Самыми значимыми в истории философского интеллектуализма фигурами были Сократ и Р. Декарт. Идеи же новоевропейского этического интеллектуализма постепенно формировались в философском мировоззрении кембриджских платоников [162] – группы философов, теологов, моралистов, образовавшейся в Кембриджском университете в середине XVII века вокруг своего учителя и вдохновителя Бенджамина Уичкота. Наибольший историко-философский интерес в контексте рассмотрения вынесенной в название статьи темы представляют Генри Мор и Ральф Кадворт. Кадворт оказал особое влияние на формирование позиции Р. Прайса. [163]
Интеллектуализм кембриджских платоников, по существу, выражал идею автономии морали как моральной автономии личности. Свои этико-философские и религиозно-философские взгляды кембриджские платоники отстаивали в полемике с доктриной Ж. Кальвина [164] (Уичкот) и с морально-филосфским учением Т. Гоббса (Мор, Кадворт). Любым попыткам выведения морали из воли, будь то воля Бога или законодателя, платоники противопоставили идею рациональной природы морали. Только разум, с их точки зрения, мог быть источником морали и основной моральной способностью.
Положение кембриджских платоников о недопустимости выведения морали из внеморальной реальности было также способом выражения идеи абсолютности морали. В концепции Кадворта мораль представляла собой сферу идей особого рода: самодостаточных, несводимых к другим идеям, выражающим саму природу вещей, необходимость, абсолютную истину.

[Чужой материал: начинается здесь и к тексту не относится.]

(** [finish] touches only the row of its own identifier. *)
Lemma finish_fresh id now d ty o l :
  Forall (λ r, rec_id r < id) l →
  finish id o (IdemTable (l ++ [inserted_row id now d ty]) (id + 1))
  = IdemTable (l ++ left_row id now d ty o) (id + 1).
Proof.
  intros Hl. unfold left_row, finish. destruct o as [v|].
  - destruct (extract_response_parts v) as [body code]. destruct ((200 <=? code) && (code <? 500)).
    + unfold store_response, update_row. cbn [rows next_id]. by rewrite fmap_app, update_fresh.
    + unfold clear_idempotency_record. cbn [rows next_id]. by rewrite filter_app, clear_fresh.
  - unfold store_error, update_row. cbn [rows next_id]. by rewrite fmap_app, update_fresh.
Qed.

Lemma left_row_key id now d ty o r :
  r ∈ left_row id now d ty o → row_key r = (d, ty) ∧ rec_id r = id.
Proof.
  unfold left_row, finish. destruct o as [v|].
  - destruct (extract_response_parts v) as [body code]. case_match.
    + cbn. rewrite Z.eqb_refl. cbn. by intros ->%list_elem_of_singleton.
    + unfold clear_idempotency_record. cbn [rows]. intros [_ Hin]%list_elem_of_filter.
      apply list_elem_of_singleton in Hin as ->. done.
  - cbn. rewrite Z.eqb_refl. cbn. by intros ->%list_elem_of_singleton.
Qed.

Lemma left_row_length id now d ty o : (length (left_row id now d ty o) ≤ 1)%nat.
Proof.
  unfold left_row, finish. destruct o as [v|].
  - destruct (extract_response_parts v) as [body code]. case_match; [cbn; lia|].
    unfold clear_idempotency_record. cbn [rows]. etrans; [apply length_filter|]. cbn. lia.
  - cbn. lia.
Qed.

(** A call either finds its record, or appends at most one row. *)
Lemma wrapper_new now d ty o t :
  table_ok t → get_idempotency_record d ty t = None →
  wrapper true now d ty o t =
    (Some (answer_of_outcome o), true,
     IdemTable (rows t ++ left_row (next_id t) now d ty o) (next_id t + 1)).
Proof.
  intros [_ Hid] Hget. unfold wrapper, create_idempotency_record. cbn [negb]. rewrite !Hget.
  cbn. f_equal. apply finish_fresh. done.
Qed.

Lemma wrapper_ok now d ty o t :
  table_ok t → ∃ l, rows (wrapper true now d ty o t).2 = rows t ++ l ∧ table_ok (wrapper true now d ty o t).2.
Proof.
  intros Hok. destruct (get_idempotency_record d ty t) as [r|] eqn:Hget.
  - exists []. unfold wrapper. cbn [negb]. rewrite Hget. cbn. by rewrite app_nil_r.
  - rewrite wrapper_new by done. cbn [snd rows]. eexists. split; [done|]. destruct Hok as [Hnd Hid].
    split; cbn [rows next_id].
    + rewrite fmap_app. apply NoDup_app. split_and!; [done| |].
      * intros k Hk Hk'. apply list_elem_of_fmap in Hk' as (r & -> & Hr). apply left_row_key in Hr as [Hr _].
        rewrite Hr in Hk. by apply get_none in Hget.
      * pose proof (left_row_length (next_id t) now d ty o). destruct (left_row _ _ _ _ _) as [|r [|]];
          [constructor|apply NoDup_singleton|cbn in *; lia].
    + apply Forall_app. split; [eapply Forall_impl; [exact Hid|]; cbn; lia|].
      apply Forall_forall. intros r Hr. apply left_row_key in Hr as [_ Hr]. lia.
Qed.

Lemma serve_calls_ok cs t :
  table_ok t → ∃ l, rows (serve_calls cs t) = rows t ++ l ∧ table_ok (serve_calls cs t).
Proof.
  revert t. induction cs as [|c cs IH]; intros t Hok; cbn.
  { exists []. by rewrite app_nil_r. }
  unfold serve_call at 2 4. destruct (wrapper_ok (c_now c) (c_digest c) (c_type c) (c_outcome c) t Hok) as (l & Hl & Hok').
  destruct (IH _ Hok') as (l' & Hl' & Hok''). exists (l ++ l'). split; [|done].
  unfold serve_calls in Hl'. rewrite Hl', Hl. by rewrite app_assoc.
Qed.

(** A stored row answers every later call with its key. *)
Lemma stored_row_replayed t r cs now o :
  table_ok t → r ∈ rows t →
  let t' := serve_calls cs t in
  wrapper true now (request_digest r) (request_type r) o t' = (replay_record r, false, t').
Proof.
  intros Hok Hr t'. destruct (serve_calls_ok cs t Hok) as (l & Hl & Hok').
  apply list_elem_of_split in Hr as (l1 & l2 & Hr). unfold wrapper. cbn [negb].
  rewrite (get_unique t' l1 r (l2 ++ l)); [done|done|]. unfold t'. rewrite Hl, Hr, <- app_assoc. done.
Qed.

(** A successful first call leaves its completed row. *)
Lemma first_call_stored now d ty v t body code :
  table_ok t → get_idempotency_record d ty t = None →
  extract_response_parts v = (body, code) → 200 ≤ code < 500 →
  let t1 := (wrapper true now d ty (Returned v) t).2 in
  table_ok t1 ∧ IdemRecord (next_id t) d ty (default_expiry now 86400) COMPLETED
    (Some (stored_payload code body)) None ∈ rows t1.
Proof.
  intros Hok Hget Hv Hc t1. unfold t1. split.
  - by destruct (wrapper_ok now d ty (Returned v) t Hok) as (? & _ & ?).
  - rewrite wrapper_new by done. cbn [snd rows]. apply elem_of_app. right.
    unfold left_row, finish. rewrite Hv.
    rewrite (proj2 (Z.leb_le 200 code)), (proj2 (Z.ltb_lt code 500)) by lia. cbn.
    rewrite Z.eqb_refl. left.
Qed.

Lemma replay_completed code body :
  200 ≤ code →
  replay_stored COMPLETED (Some (stored_payload code body)) None =
    Some (match body with PNone => EmptyBody code | _ => Json body code end).
Proof.
  intros Hc. unfold replay_stored, stored_payload.
  set (d := [(lit "status", PInt code); (lit "body", body)]).
  assert (py_or (default PNone (Some (PDict d))) (PDict []) = PDict d) as -> by done.
  assert (dict_has (lit "body") d && dict_has (lit "status") d = true) as -> by done.
  assert (get_or_none (lit "status") d = PInt code) as -> by done.
  assert (py_or (PInt code) (PInt 200) = PInt code) as ->.
  { unfold py_or. cbn. by destruct (Z.eqb_spec code 0); [lia|]. }
  cbn [mbind option_bind]. assert (get_or_none (lit "body") d = body) as -> by done. by destruct body.
Qed.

Он утверждал, что «моральное добро и зло, справедливое и несправедливое, честное и бесчестное ‹…› не могут быть произвольными, созданными посредством воли и приказа, поскольку универсальная истина состоит в том, что вещи таковы, каковы они есть не посредством воли, а по природе». [165] Для восприятия этих идей, по Кадворту, человек обладает особой способностью – «высшей способностью мышления (intellection), или знания, отличной от ощущения, которая открывает не только лишь кажущееся и поверхностное, но истину и подлинную сущность вещей, она направлена на понимание того, что подлинно и абсолютно существует, ее объекты – вечные и неизменные сущности, природа вещей, их неизменные отношения друг к другу». [166] Такой способностью обладает каждый человек. И факт обладания разумной способностью является достаточным основанием для освобождения человека из-под опеки авторитета. В своих убеждениях и поступках человек не может и не должен беспрекословно подчиняться воле Бога или власть имущего, слепо следовать расхожим в обществе мнениям или потакать своим влечениям. Он должен следовать лишь собственному разуму. За безграничное доверие индивидуальному разуму человека в вопросах морали и религии, а также за по существу отрицание несомненности и безусловности авторитета церкви в этих вопросах [167] платоники получили от своих оппонентов прозвище «вольнодумцы» («latitude men»).